As far as p63 is concerned, this molecule confirmed its expression pattern in normal and hyperplastic canine prostate, which is typically confined to basal cells, forming a discontinuous layer along the basement membrane,19 a finding in agreement with the discontinuity of the basal cell layer of canine prostate gland, differently from humans.42 On the other hand, nuclear p63 immunolabelling was frequently absent or detectable in a low percentage of neoplastic cells in PC cases, confirming that p63+ canine PCs represent a very rare PC subtype.20 Our study also investigated for the first time the possible relationship between p63 and Nectin-4 expression in canine prostate tissues.

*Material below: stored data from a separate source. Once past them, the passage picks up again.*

(** ** Services of a node *)

Definition StopSchedOnNode (n : Node) : M W unit :=
  wrap_err (λ err, SchedErr (ErrFailedToStopSchedOnNode SystemdSchedServiceName (show_node n)) (Error err))
    (Systemctl n SystemdSchedServiceName "stop" (conn_opts FindFilesOnWorkerTimeout DefaultRetryInterval)).

Definition StartSchedOnNode (n : Node) : M W unit :=
  wrap_err (λ err, SchedErr (ErrFailedToStartSchedOnNode SystemdSchedServiceName (show_node n)) (Error err))
    (Systemctl n SystemdSchedServiceName "start" (conn_opts DefaultTimeout DefaultRetryInterval)).

Definition getServiceName (n : Node) : M W string :=
  ok ← SystemctlUnitExist n SystemdSchedServiceName (conn_opts DefaultTimeout DefaultRetryInterval);
  mret (if (ok : bool) then SystemdSchedServiceName else K8sNodes.SystemdSchedServiceName).

Definition SaveSchedulerLogsToFile (n : Node) (location : string) : M W unit :=
  usableServiceName ← getServiceName n;
  _ ← RunCommand n ("journalctl -lu " +:+ usableServiceName +:+ "* > " +:+ location +:+ "/kubelet.log")
        {| Timeout := DefaultTimeout; TimeBeforeRetry := DefaultRetryInterval; IgnoreError := false; Sudo := true |};
  mret tt.

(** ** Applications *)

Definition createTorpedoSecurityContextConstraints : M W SecurityContextConstraints :=
  context ← GetSecurityContextConstraints "privileged";
  CreateSecurityContextConstraints {| scc_Name := defaultTorpedoSecurityContextContaintsName; ResourceVersion := "";
                                      Users := Users context; scc_Rest := scc_Rest context |}.

Definition service_account (namespace : string) : string := "system:serviceaccount:" +:+ namespace +:+ ":default".

Definition updateSecurityContextConstraints (namespace : string) : M W unit :=
  torpedoScc ← attempt (GetSecurityContextConstraints defaultTorpedoSecurityContextContaintsName) (λ r,
    match r with
    | inl scc => mret scc
    | inr err => if IsNotFound_k8s err then createTorpedoSecurityContextConstraints else throw err
    end);
  UpdateSecurityContextConstraints {| scc_Name := scc_Name torpedoScc; ResourceVersion := ResourceVersion torpedoScc;
                                      Users := Users torpedoScc ++ [service_account namespace]; scc_Rest := scc_Rest torpedoScc |}.
(* ===== verification/SchedOpenshiftProps.v ===== *)
(** OpenShift: which channel a version selects and what was seen when an upgrade succeeds,
    when the machines were scaled and when a node was recycled, under every schedule of
    the goroutines that delete it; and which accounts were granted the security context
    of the applications. *)

From Stdlib Require Import Ascii.
From S2P Require Import Prelude GoStrings Errors Effects Regexp Strconv Concur Task ConcurTask OpenStorageApi NodeRegistry AutopilotRules SpecFactory PxDriver PxNodeOps K8sObjects VolumeDrivers K8sSpecs K8sNodes K8sHelm K8sCreate K8sCsi K8sVolumes SchedCloud SchedOpenshift.

Import Openshift.

(** ** Channels *)

Lemma chars_free sep s : free_of sep s = true → sep ∉ Regexp.chars s.
Proof.
  induction s as [|c s IH]; simpl; [intros _; apply not_elem_of_nil|]. intros [Hc Hs]%andb_true_iff.
  apply not_elem_of_cons. split; [|by apply IH]. intros ->. by rewrite Ascii.eqb_refl in Hc.
Qed.

(** Only a text with a dash names a channel. *)
Lemma matches_channel_dash v : free_of "-" v = true → matches_channel v = false.
Proof.
  intros Hf%chars_free. unfold matches_channel. destruct versionReg as [re| | |] eqn:Hre; [|done..].
  vm_compute in Hre. injection Hre as <-. apply not_true_iff_false. intros (i & j & _ & Hm)%Regexp.has_match_spec.
  apply Hf. repeat match goal with
    | H : Regexp.matches _ (Regexp.RSeq _ _) _ _ |- _ => inversion H; clear H; subst
    end.
  match goal with H : Regexp.matches _ (Regexp.RClass false [("-"%char, "-"%char)]) _ _ |- _ => inversion H as [|???? Ht Hc| | | | | | |]; subst end.
  apply list_elem_of_lookup. eexists. rewrite Ht. f_equal. clear -Hc.
  destruct c as [[][][][][][][][]]; vm_compute in Hc; done.
Qed.

Section upgrade.
Context {W : Type} `{PxWorld W} `{Shell W} `{OpenshiftApi W}.

Lemma Split_dash c v : free_of "-" c = true → free_of "-" v = true → Split (c +:+ "-" +:+ v) "-" = [c; v].
Proof. intros Hc Hv. unfold Split. change ("-" +:+ v) with (String "-" v). rewrite split_loop_app by done. unfold Split. by rewrite split_loop_free. Qed.

(** A version behind the name of a channel selects that channel for its first two
    segments; a plain version selects none, because only the text behind a dash is
    parsed. *)
Theorem getChannel_spec c v ver a b rest :
  free_of "-" v = true → NewVersion v = Ok ver → Segments ver = a :: b :: rest →
  (c ∈ channels → matches_channel (c +:+ "-" +:+ v) = false →
     getChannel (c +:+ "-" +:+ v) = Ok (c +:+ "-" +:+ Itoa a +:+ "." +:+ Itoa b)) ∧
  (∀ e, NewVersion "" = Err e → getChannel v = Err (Errorf ("failed to parse version [], Err: " +:+ Error e))).
Proof.
  intros Hv Hver Hseg. split.
  - intros Hc Hm. unfold getChannel. rewrite Hm, Split_dash; [|by repeat (apply elem_of_cons in Hc as [->|Hc]; [done|]); apply elem_of_nil in Hc|done].
    rewrite Hver. unfold major_minor. rewrite Hseg. simpl. by rewrite decide_True.
  - intros e He. unfold getChannel. rewrite (matches_channel_dash v Hv). unfold Split. rewrite split_loop_free by done.
    simpl. by rewrite He.
Qed.

(** ** What was seen *)

Lemma or_retry_Done {A B} (m : M W A) (k : A → M W (task_result B)) w b w' :
  or_retry m k w = (Ok (Done b), w') → ∃ a w1, m w = (Ok a, w1) ∧ k a w1 = (Ok (Done b), w').
Proof. unfold or_retry, attempt. destruct (m w) as [[a|e|s|] w1]; [eauto|by unfold_m|done..]. Qed.

Lemma cluster_task_Done check (w : W) w' :
  cluster_task check w = (Ok (Done tt), w') → ∃ cv, GetClusterVersion w = (Ok cv, w') ∧ check cv = None.
Proof.
  unfold cluster_task, attempt. destruct (GetClusterVersion w) as [[cv|e|s|] w1]; unfold mret, M_ret; try done.
  destruct (check cv) eqn:E; intros ?; simplify_eq. eauto.
Qed.

(** The cluster was seen with a version object that satisfies [P]. *)
Definition seen (P : ClusterVersion → Prop) : Prop := ∃ (w w' : W) cv, GetClusterVersion w = (Ok cv, w') ∧ P cv.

In this respect, even though Nectin-4-p63 coexpression by double immunofluorescence was rarely detectable, a significant association between very high m-nectin-4 distribution and high levels of p63+ nuclei was revealed, thus suggesting a possible, IRF6-dependent or -independent, link between Nectin-4 and p63 in the canine prostate.

5 CONCLUSIONS

In conclusion, this is the first study describing Nectin-4 expression in canine prostate tissue and correlating its expression with the basal cell marker p63. The significance of Nectin-4 cytoplasmic expression remains to be clarified, and the relation between p63 nuclear localization and m-nectin-4 distribution requires further investigations. Our results also pave the way for future studies directed to investigate the presence of Nectin-4 soluble form in the serum of canine PC patients, with the aim to compensate the lack of a veterinary diagnostic marker (biomarker) for canine prostate cancer.

ACKNOWLEDGEMENTS

The study was self-funded and partially supported by the Consorzio Interuniversitario Nazionale per la Bio-Oncologia (CINBO). In addition, the authors would like to thank Dr. Paola Fortugno (Istituto Dermopatico dell'Immacolata, Rome, Italy) for her invaluable technical support.

    CONFLICT OF INTEREST

    All the authors have no conflicts of interest to declare.